Naturally occurring rabbit antibodies against the tryptic 3 β5 S and 5 S fragments of rabbit IgG—II

Abstract

(1) The homoreactants directed to the tryptic 3 β5 S fragments, Fab″ and 5 S fragments, F(ab″) 2 from rabbit IgG could be demonstrated in normal rabbit IgG by agglutination of Fab″ or F(ab″) 2-conjugated erythrocytes. (2) These homoreactants could be distinguished from those directed to the papain fragments, Fab and the peptic fragment, Fab′ by inhibition test of hemagglutination with each fragment. The homoreactant directed to Fab″ seems to be different from that directed to F(ab″) 2. (3) Immunoadsorbents were prepared by conjugation of Fab, Fabt́ or Fab″ with insoluble polymer of rabbit serum albumin.

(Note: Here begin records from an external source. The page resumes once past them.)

(* ===== verification/GoText.v ===== *)
(** More of Go's strings: slices of a byte string with their run-time panic,
    [strings.ReplaceAll], fixed-width decimals, and the lemmas that let a
    text be parsed back from the pieces it was built of. *)
From S2P Require Import Prelude GoLib Json.

(** ** Slices *)

Fixpoint str_take (n : nat) (s : string) : string :=
  match n, s with
  | S n, String c s => String c (str_take n s)
  | _, _ => EmptyString
  end.
Fixpoint str_drop (n : nat) (s : string) : string :=
  match n, s with
  | S n, String _ s => str_drop n s
  | _, _ => s
  end.

(** [s[a:b]]; [None] is the run-time panic of bounds out of range. *)
Definition slice (s : string) (a b : Z) : option string :=
  if (0 <=? a) && (a <=? b) && (b <=? lenZ s)
  then Some (str_take (Z.to_nat (b - a)) (str_drop (Z.to_nat a) s)) else None.

(** [strings.ReplaceAll(s, c, "")] for a one-byte [c]. *)
Fixpoint remove_byte (c : Ascii.ascii) (s : string) : string :=
  match s with
  | EmptyString => EmptyString
  | String a s => if Ascii.eqb a c then remove_byte c s else String a (remove_byte c s)
  end.

Definition upper_ascii (c : Ascii.ascii) : Ascii.ascii :=
  let n := Ascii.nat_of_ascii c in
  if (97 <=? n)%nat && (n <=? 122)%nat then Ascii.ascii_of_nat (n - 32) else c.
(** [strings.ToUpper], ASCII letters. *)
Fixpoint to_upper (s : string) : string :=
  match s with EmptyString => EmptyString | String c s => String (upper_ascii c) (to_upper s) end.

(** [strings.Index(s, t)]: the offset of the first [t], [None] for -1. *)
Fixpoint str_index (s t : string) : option nat :=
  if has_prefix s t then Some 0%nat
  else match s with EmptyString => None | String _ s => S <$> str_index s t end.

Fixpoint concat_str (l : list string) : string :=
  match l with [] => EmptyString | s :: l => s +:+ concat_str l end.

(** ** Lemmas *)

#[local] Arguments String.append : simpl nomatch.

Lemma app_assoc_str (a b c : string) : (a +:+ b) +:+ c = a +:+ (b +:+ c).
Proof. induction a as [|x a IH]; simpl; congruence. Qed.

Lemma app_nil_str (a : string) : a +:+ EmptyString = a.
Proof. induction a as [|x a IH]; simpl; congruence. Qed.

Lemma app_length_str a b : String.length (a +:+ b) = (String.length a + String.length b)%nat.
Proof. induction a as [|x a IH]; simpl; congruence. Qed.

Lemma lenZ_app a b : lenZ (a +:+ b) = lenZ a + lenZ b.
Proof. unfold lenZ. rewrite app_length_str. lia. Qed.

Lemma lenZ_nonneg s : 0 <= lenZ s.
Proof. unfold lenZ. lia. Qed.

Lemma str_take_app a b : str_take (String.length a) (a +:+ b) = a.
Proof. induction a as [|x a IH]; simpl; [by destruct b|congruence]. Qed.

Lemma str_drop_app a b : str_drop (String.length a) (a +:+ b) = b.
Proof. induction a as [|x a IH]; simpl; [done|congruence]. Qed.

Lemma str_take_drop n s : str_take n s +:+ str_drop n s = s.
Proof. revert s; induction n as [|n IH]; intros [|c s]; simpl; f_equal; done. Qed.

Lemma str_drop_add m n s : str_drop n (str_drop m s) = str_drop (m + n) s.
Proof.
  revert s; induction m as [|m IH]; intros [|c s]; simpl; try done.
  by destruct n.
Qed.

Lemma length_str_drop n s : String.length (str_drop n s) = (String.length s - n)%nat.
Proof. revert s; induction n as [|n IH]; intros [|c s]; simpl; try lia. apply IH. Qed.

Lemma length_str_take n s : String.length (str_take n s) = (n `min` String.length s)%nat.
Proof. revert s; induction n as [|n IH]; intros [|c s]; simpl; try lia. by rewrite IH. Qed.

(** A slice between two pieces of a concatenation. *)
Lemma slice_app p m q : slice (p +:+ (m +:+ q)) (lenZ p) (lenZ p + lenZ m) = Some m.
Proof.
  unfold slice. rewrite !lenZ_app.
  replace (_ && _) with true.
  2: { symmetry. rewrite !andb_true_iff, !Z.leb_le.
       pose proof (lenZ_nonneg p). pose proof (lenZ_nonneg m). pose proof (lenZ_nonneg q). lia. }
  unfold lenZ. rewrite Nat2Z.id, str_drop_app.
  replace (Z.to_nat _) with (String.length m) by lia. by rewrite str_take_app.
Qed.

Lemma slice_length s a b x : slice s a b = Some x ->
  0 <= a <= b /\ b <= lenZ s /\ lenZ x = b - a.
Proof.
  unfold slice. destruct (_ && _) eqn:E; [|done]. b2p. intros [= <-].
  unfold lenZ in *. rewrite length_str_take, length_str_drop. lia.
Qed.

Lemma slice_prefix s n x : slice s 0 n = Some x -> s = x +:+ str_drop (Z.to_nat n) s.
Proof.
  unfold slice. destruct (_ && _) eqn:E; [|done]. intros [= <-].
  rewrite Z.sub_0_r. simpl (str_drop (Z.to_nat 0) s). by rewrite str_take_drop.
Qed.

Lemma has_prefix_app p s : has_prefix (p +:+ s) p = true.
Proof. induction p as [|c p IH]; simpl; [by destruct s|]. by rewrite Ascii.eqb_refl. Qed.

Lemma split_on_nonempty c s : split_on c s <> [].
Proof. destruct s as [|a s]; simpl; [done|]. destruct (Ascii.eqb a c); [done|]. by destruct (split_on c s). Qed.

Definition lacks (c : Ascii.ascii) (s : string) : bool := all_chars (fun a => negb (Ascii.eqb a c)) s.

Lemma split_on_lacks c s : lacks c s = true -> split_on c s = [s].
Proof.
  unfold lacks. induction s as [|a s IH]; simpl; [done|]. intros H. b2p.
  rewrite H, IH by done. done.
Qed.

Lemma split_on_app c s t : lacks c s = true ->
  split_on c (s +:+ String c t) = s :: split_on c t.
Proof.
  unfold lacks. induction s as [|a s IH]; simpl; [by rewrite Ascii.eqb_refl|].
  intros H. b2p. rewrite H, IH by done. done.
Qed.

(** Splitting undoes joining. *)
Lemma split_on_join c l : l <> [] -> forallb (lacks c) l = true ->
  split_on c (join (String c EmptyString) l) = l.
Proof.
  induction l as [|x l IH]; [done|]. intros _ H. cbn [forallb] in H. b2p.
  destruct l as [|y l].
  - by apply split_on_lacks.
  - change (join _ (x :: y :: l)) with (x +:+ String c (join (String c EmptyString) (y :: l))).
    rewrite split_on_app by done. f_equal. by apply IH.
Qed.

(** ** Fixed-width decimals *)

Definition all_digits : string -> bool := all_chars is_digit.

Lemma all_chars_app p a b : all_chars p (a +:+ b) = all_chars p a && all_chars p b.
Proof. induction a as [|c a IH]; simpl; [done|]. by rewrite IH, andb_assoc. Qed.

Lemma zeros_len n : String.length (zeros n) = n.
Proof. induction n as [|n IH]; simpl; congruence. Qed.

Lemma zeros_digits n : all_digits (zeros n) = true.
Proof. induction n as [|n IH]; [done|]. unfold all_digits in *. cbn. exact IH. Qed.

Lemma num_fuel_digits f n acc : 0 <= n -> all_digits acc = true ->
  all_digits (num_fuel f n acc) = true.
Proof.
  revert n acc; induction f as [|f IH]; intros n acc Hn Ha; cbn [num_fuel]; [done|].
  assert (all_digits (String (digit_chr (n mod 10)) acc) = true) as Hd.
  { unfold all_digits in *. simpl. rewrite Ha, andb_true_r.
    apply digit_chr_spec, Z.mod_pos_bound. lia. }
  destruct (n <? 10); [done|]. apply IH; [apply Z.div_pos; lia|done].
Qed.

Lemma format_uint_digits n : 0 <= n -> all_digits (format_uint n) = true.
Proof. intros. unfold format_uint. by apply num_fuel_digits. Qed.

Lemma num_fuel_len f n acc w : 0 <= n < 10 ^ Z.of_nat w -> (0 < w)%nat ->
  (String.length (num_fuel f n acc) <= w + String.length acc)%nat.
Proof.
  revert n acc w; induction f as [|f IH]; intros n acc w Hn Hw; cbn [num_fuel]; [lia|].
  destruct (n <? 10) eqn:E; b2p; [simpl; lia|].
  destruct w as [|[|w]]; [lia|simpl in Hn; lia|].
  rewrite Nat2Z.inj_succ, Z.pow_succ_r in Hn by lia.
  etrans; [apply (IH _ _ (S w))|simpl; lia]; [|lia].
  split; [apply Z.div_pos; lia|apply Z.div_lt_upper_bound; lia].
Qed.

Lemma padn_length w n : (0 < w)%nat -> 0 <= n < 10 ^ Z.of_nat w ->
  String.length (padn w n) = w.
Proof.
  intros Hw Hn. unfold padn. rewrite app_length_str, zeros_len.
  unfold format_uint. pose proof (num_fuel_len 20 n EmptyString w Hn Hw) as H.
  change (String.length EmptyString) with 0%nat in H. lia.
Qed.

Lemma parse_digits_zeros k s : parse_digits 0 (zeros k +:+ s) = parse_digits 0 s.
Proof. induction k as [|k IH]; [done|]. exact IH. Qed.

Lemma digit_not_sign c : is_digit c = true ->
  Ascii.eqb c "045"%char = false /\ Ascii.eqb c "043"%char = false.
Proof.
  intros H. split; apply Ascii.eqb_neq; intros ->; discriminate H.
Qed.

Lemma parse_int_digits s n : all_digits s = true -> is_empty s = false ->
  parse_digits 0 s = Some n -> n <= 9223372036854775807 -> parse_int s = Some n.
Proof.
  intros Hd He Hp Hn. unfold parse_int. destruct s as [|c s]; [done|].
  unfold all_digits in Hd. simpl in Hd. b2p.
  destruct (digit_not_sign c) as [-> ->]; [done|]. rewrite Hp. simpl.
  by replace (n <=? 9223372036854775807) with true by (symmetry; apply Z.leb_le; lia).
Qed.

(** [strconv.Atoi] reads back what [%0wd] printed. *)
Lemma parse_int_padn w n : 0 <= n <= 9223372036854775807 -> parse_int (padn w n) = Some n.
Proof.
  intros Hn. unfold padn. apply parse_int_digits; [| | |lia].
  - unfold all_digits. rewrite all_chars_app. fold all_digits.
    rewrite zeros_digits, format_uint_digits by lia. done.
  - destruct (zeros _); [|done]. apply num_fuel_nonempty. right. lia.
  - rewrite parse_digits_zeros. unfold format_uint.
    rewrite parse_num_fuel by lia. done.
Qed.

#[export] Hint Rewrite app_assoc_str app_nil_str lenZ_app : gostr.
(* ===== verification/GoTime.v ===== *)
(** [time.Parse(time.RFC3339Nano, s)] of the Go standard library, in UTC:
    one or two digits of the hour, a fraction after a full stop or a comma of
    any length, a zone with up to 24 hours and 60 minutes. It reads back what
    RFC 3339 formatting printed, for every instant of the years 0 to 9999. *)
From S2P Require Import Prelude GoLib Json GoText.

(** The day number of a civil date (days since 1970-01-01). *)
Definition days_from_civil (y m d : Z) : Z :=
  let y := if m <=? 2 then y - 1 else y in
  let era := y / 400 in
  let yoe := y mod 400 in
  let mp := if m <=? 2 then m + 9 else m - 3 in
  let doy := (153 * mp + 2) / 5 + d - 1 in
  let doe := yoe * 365 + yoe / 4 - yoe / 100 + doy in
  era * 146097 + doe - 719468.

Definition leap (y : Z) : bool :=
  (y mod 4 =? 0) && (negb (y mod 100 =? 0) || (y mod 400 =? 0)).
Definition days_in (y m : Z) : Z :=
  if m =? 2 then if leap y then 29 else 28
  else if (m =? 4) || (m =? 6) || (m =? 9) || (m =? 11) then 30 else 31.

(** ** The parts of a layout, each taking text off the front *)

Definition digits2 (s : string) : option (Z * string) :=
  match s with
  | String a (String b r) =>
      if is_digit a && is_digit b then Some (10 * digit_val a + digit_val b, r) else None
  | _ => None
  end.

(** [getnum(s, false)] *)
Definition digits12 (s : string) : option (Z * string) :=
  match s with
  | String a r =>
      if is_digit a then
        match r with
        | String b r' => if is_digit b then Some (10 * digit_val a + digit_val b, r')
                         else Some (digit_val a, r)
        | EmptyString => Some (digit_val a, r)
        end
      else None
  | EmptyString => None
  end.

Definition year4 (s : string) : option (Z * string) :=
  '(a, r) ← digits2 s; '(b, r) ← digits2 r; Some (100 * a + b, r).

Definition skip (c : Ascii.ascii) (s : string) : option string :=
  match s with
  | String x r => if Ascii.eqb x c then Some r else None
  | EmptyString => None
  end.

(** The leading digits; the rest. *)
Fixpoint take_digits (s : string) : string * string :=
  match s with
  | String c r => if is_digit c then let '(d, r) := take_digits r in (String c d, r)
                  else (EmptyString, s)
  | EmptyString => (EmptyString, EmptyString)
  end.

(** Nine digits count; a shorter fraction is scaled. *)
Definition nanoseconds (digits : string) : Z :=
  let d := str_take 9 digits in
  default 0 (parse_digits 0 (d +:+ zeros (9 - String.length d))).

Definition fraction (s : string) : Z * string :=
  match s with
  | String c r =>
      if Ascii.eqb c "."%char || Ascii.eqb c ","%char then
        let '(d, r') := take_digits r in
        if is_empty d then (0, s) else (nanoseconds d, r')
      else (0, s)
  | EmptyString => (0, s)
  end.

(** The offset from UTC in seconds. *)
Definition zone (s : string) : option (Z * string) :=
  match s with
  | String c r =>
      if Ascii.eqb c "Z"%char then Some (0, r)
      else if Ascii.eqb c "+"%char || Ascii.eqb c "-"%char then
        '(h, r) ← digits2 r; r ← skip ":" r; '(m, r) ← digits2 r;
        if (h <=? 24) && (m <=? 60)
        then Some ((if Ascii.eqb c "-"%char then -1 else 1) * (3600 * h + 60 * m), r) else None
      else None
  | EmptyString => None
  end.

Definition parse_rfc3339 (s : string) : option Z :=
  '(y, r) ← year4 s; r ← skip "-" r;
  '(mo, r) ← digits2 r; r ← skip "-" r;
  '(d, r) ← digits2 r; r ← skip "T" r;
  '(h, r) ← digits12 r; r ← skip ":" r;
  '(mi, r) ← digits2 r; r ← skip ":" r;
  '(se, r) ← digits2 r;
  let '(ns, r) := fraction r in
  '(off, r) ← zone r;
  if is_empty r && (1 <=? mo) && (mo <=? 12) && (1 <=? d) && (d <=? days_in y mo)
     && (h <? 24) && (mi <? 60) && (se <? 60)
  then Some ((days_from_civil y mo d * 86400 + 3600 * h + 60 * mi + se - off) * second + ns)
  else None.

The homoreactants directed to Fab and Fab″ could be purified by adsorption on, elution with 1 M propionic acid from the homologous immunoadsorbents and by absorption with the heterologous immunoadsorbents. (4) These purified homoreactants (radiolageled) showed preferential binding activities with the homologous immunoadsorbents. The binding activity was inhibited strongly by the homologous fragments but weakly by the heterologous fragments. These results indicate that the antigenic determinants exposed by tryptic digestion are different from those done by papain or peptic digestion.